What are the differences between a 60 year old and 90 year old patient?
The big difference is on the physical status of a person in 60s and in 90s years old because frailty appears mostly after 75 years old and in the population over 80 years old frailty is around 30% of people in great epidemiological studies, especially in women. And frailty is predictive for disabilities and death.
What should cancer doctors do to improve therapy for older and more frail patients?
The oncologists need to learn how to detect frailty with simple screening tools that we try to offer them and to validate in cancer patients. I think they could improve therapy being more careful for the potential complications the frail patients may have during the treatment. Geriatricians are able to, I would say, predict a lot of complications when they have evaluated the patient before the beginning of the treatment.

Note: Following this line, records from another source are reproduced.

Lemma writei_finish V ks m A K i x kb src off n t V1 ks1 x1 f2 :
  open_file V K m A i x -> 0 <= off <= i_size x -> off + n <= MAXFILE * Z.of_nat BSIZE -> 0 <= src -> src + n <= Z.of_nat (length kb) ->
  0 <= t <= n -> writing start dev V1 (put_inode i x1 m) i x1 (Z.max (i_size x) (off + t)) ->
  wrote (m_sb m) V x V1 x1 off (piece kb src t) -> (length ks1 <= length ks + 6 * spans off n)%nat -> (length ks1 < NBUF)%nat ->
  (t = n \/ full (m_sb m) V1) -> tx V1 ks1 ∅ (put_inode i (resized (off + t) x1) m) f2 ->
  fsp (iupdate fuel (iptr i) ;; ret (i32 t)) [] f2 (writei_post V ks m A K i x kb src off n).
Proof.
  intros O Ho Hmax Hs Hsrc Hbt W1 Hwr Hl1 Hroom Hend Ht2. destruct (of_dev _ _ _ _ _ _ O) as (Hd & Hj & Hv & Edisk).
  destruct O as [Hit Hi HK Hr HA F Hap Hf]. pose proof (ap_geo _ _ _ _ Hap) as Hg. pose proof (geo_pos _ _ Hg) as Hpos.
  pose proof W1 as (_ & _ & F1 & Hap1). cbn [m_sb put_inode set_m_itable] in F1. pose proof (ap_ok _ _ _ _ Hap1) as HV1.
  assert (HB : MAXFILE * Z.of_nat BSIZE = 274432) by done. pose proof (length_piece kb src t Hs ltac:(lia) ltac:(lia)) as Hlp.
  pose proof (wr_inode _ _ _ _ _ _ _ Hwr) as Ex1. rewrite resized_eq in Ht2.
  assert (Esz : i_size x1 = i_size x) by (by rewrite Ex1). rewrite Esz in Ht2.
  set (x2 := set_i_size (Z.max (i_size x) (off + t)) x1) in *. assert (E2 : x2 = set_i_size (Z.max (i_size x) (off + t)) (set_i_addrs (i_addrs x1) x)).
  { unfold x2. by rewrite Ex1 at 1. }
  assert (Hd2 : dinode_ok (dinode_of x2)).
  { destruct Hf as [D1 D2 D3 D4 D5 D6 D7]. pose proof (fi_lim _ _ _ _ F). rewrite E2. split; try done; [change (0 <= Z.max (i_size x) (off + t) < 2 ^ 32); lia|apply (fi_addrs _ _ _ _ F1)|].
    apply (addrs_u32 (m_sb m) V1 x1 (Z.max (i_size x) (off + t))); [done|by destruct Hg|done]. }
  assert (Einum : i_inum x2 = i_inum x) by (by rewrite E2). assert (Edev : i_dev x2 = dev) by (by rewrite E2).
  fs_step. eapply (tx_iupdate _ _ (put_inode i x2 m) _ i x2); [exact Ht2|by eapply put_inode_lookup|done|done|by rewrite Einum|done|].
  intros f3 ks3 Ht3 Hl3. cbn [m_sb put_inode set_m_itable] in Ht3. rewrite Einum in Ht3. set (V3 := with_dinode (m_sb m) V1 (i_inum x) (dinode_of x2)) in *.
  destruct (IBLOCK_eq start _ Hg _ Hj) as [_ Hib].
  assert (HV3 : forall k, sb_bmapstart (m_sb m) <= k -> V3 k = V1 k) by (intros k Hk; unfold V3, with_dinode; by rewrite upd_ne by lia).
  fs_step. split; [done|]. rewrite i32_small by lia. exists V3, ks3, (put_inode i x2 m), x2. split_and!; [exact Ht3| |done|done|lia|lia| | |lia|].
  - split; [|by eapply put_inode_lookup|done|by rewrite E2|done| | |exact Hd2].
    + eapply (itab_disk V V3); try done; try (by rewrite E2).
      * symmetry. apply disk_dinode_same; [done|done].
      * intros j Hjr Hne. unfold V3. rewrite (disk_dinode_ne start _ Hg) by (done || apply (dk_len _ Hd2)).
        apply (disk_dinode_low start _ Hg); [done|]. apply Hwr.
    + change (i_size x2) with (Z.max (i_size x) (off + t)). by apply (above_inv start (m_sb m) Hg V1 V3 x1 x2 HV3 eq_refl).
    + apply (above_alloc start (m_sb m) Hg V1 V3 HV3); [done|apply with_dinode_ok; [done|apply (dk_len _ Hd2)]|by destruct Hap1; split].
  - destruct Hend as [|Hfull]; [by left|right]. intros b Hb. rewrite <- (Hfull b Hb). unfold used. rewrite HV3; [done|].
    pose proof (BBLOCK_range start _ Hg b Hb). lia.
  - eapply (wrote_contents (m_sb m) V x V1 x1); [exact Hwr|done|done|lia|by rewrite Hlp|].
    intros p Hp Hnz. by apply (above_byte start (m_sb m) Hg V1 V3 x1 x2 HV3 eq_refl (Z.max (i_size x) (off + t))).
  - intros k Hk Hno. destruct (wr_other _ _ _ _ _ _ _ Hwr k Hk Hno) as (U1 & E1 & _).
    split; [by apply (above_use start (m_sb m) Hg V1 V3 HV3)|]. rewrite HV3; [done|]. destruct Hk as [Hk _].
    pose proof (g_pos _ _ Hg). unfold meta_end in Hk. lia.
Qed.

(** C10.  [writei] writes the file. In a transaction with room for the blocks
    the bytes lie in, the inode, the bitmap and the indirect block, and with a
    kernel source, it stores the first [r] bytes of the source at [off] and
    returns [r]: all [n], or fewer only if no free block is left on the disk.
    The contents of the file are then the old ones with these bytes in place,
    the file grown if they reach past its end; its new blocks are marked in
    the bitmap and used by nothing else; the inode on disk is the one in
    memory, the table is as it was, and every other block in use is unchanged. *)
Theorem writei_writes V ks m f A K i x kb src off n :
  tx V ks ∅ m f -> open_file V K m A i x ->
  0 <= off <= i_size x -> 0 <= n -> off + n <= MAXFILE * Z.of_nat BSIZE ->
  0 <= src -> src + n <= Z.of_nat (length kb) < 2 ^ 64 -> Forall (fun v => 0 <= v < 256) kb ->
  (length ks + 6 * spans off n < NBUF)%nat ->
  fsp (writei fuel kb (iptr i) 0 src off n) [] f (writei_post V ks m A K i x kb src off n).
Proof.
  intros Ht O Ho Hn Hmax Hs Hsrc Hkb Hroom. destruct (of_dev _ _ _ _ _ _ O) as (Hd & _). pose proof O as [Hit Hi HK Hr HA F Hap Hf].
  assert (HB : MAXFILE * Z.of_nat BSIZE = 274432) by done. destruct (spans_enough off n Hn) as [Hsp1 Hsp2].
  unfold writei. fs_step. eapply (tx_rdi R C); [exact Ht|done|]. rewrite (proj2 (Z.ltb_ge (i_size x) off)) by lia. unfold u32. rewrite !Z.mod_small by lia.
  rewrite (proj2 (Z.ltb_ge (off + n) off)), (proj2 (Z.ltb_ge (MAXFILE * Z.of_nat BSIZE) (off + n))) by lia. cbn [orb].
  fs_step. eapply (tx_writei_loop fuel R C me pid start dev Hstart D HC out ncom Hout V ks m f i x (i_size x) kb _ (spans off n));
    [exact Ht|by split_and!|lia|lia|lia|lia|lia|done|done|right; lia|lia|].
  intros t V1 ks1 x1 f1 Hbt Ht1 W1 Hwr Hl1 Hend. rewrite Z.sub_0_r in Hbt. rewrite Z.add_0_l in *. pose proof W1 as (Hi1 & _).
  fs_step. eapply (tx_rdi R C); [exact Ht1|done|]. cbn [fst snd]. fs_step.
  assert (Hfin : forall f2, tx V1 ks1 ∅ (put_inode i (resized (off + t) x1) m) f2 ->
    fsp (iupdate fuel (iptr i) ;; ret (i32 t)) [] f2 (writei_post V ks m A K i x kb src off n))
    by (intros f2 Ht2; eapply writei_finish; try done; lia).
  apply fsp_when; intros E.
  - eapply (tx_wri R C); [exact Ht1|done|]. rewrite put_inode_twice. intros f2 Ht2. apply Hfin. unfold resized. by rewrite E.
  - apply Hfin. unfold resized. by rewrite E.
Qed.

End Update.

For instance, I spoke today of delirium. Delirium is a very bad complication occurring after surgery, for instance. If the geriatrician has evaluated the patient before surgery he is able to see that patient will have delirium after surgery and the surgical team has to do that and that and not to do this and this.
How would you sum up what cancer clinicians should do to treat frail patients?
Oncologists must realise that old people are a very heterogeneous population which is very different from 60s to 90 years old or even centenarians, I spoke too this morning about centenarians. The second point is that they have to learn how to detect frailty in their old people with cancer and work with geriatricians to together have a better appreciation of the health status of the patient before doing a treatment.
Can these tools predict the efficacy and toxicities of treatments?
Until today these tools are not validated for predicting adverse events, for instance, during chemotherapy. They do not predict death or disabilities or adverse events during the treatment. So a lot of research done today about that but, for the moment, nothing has been validated.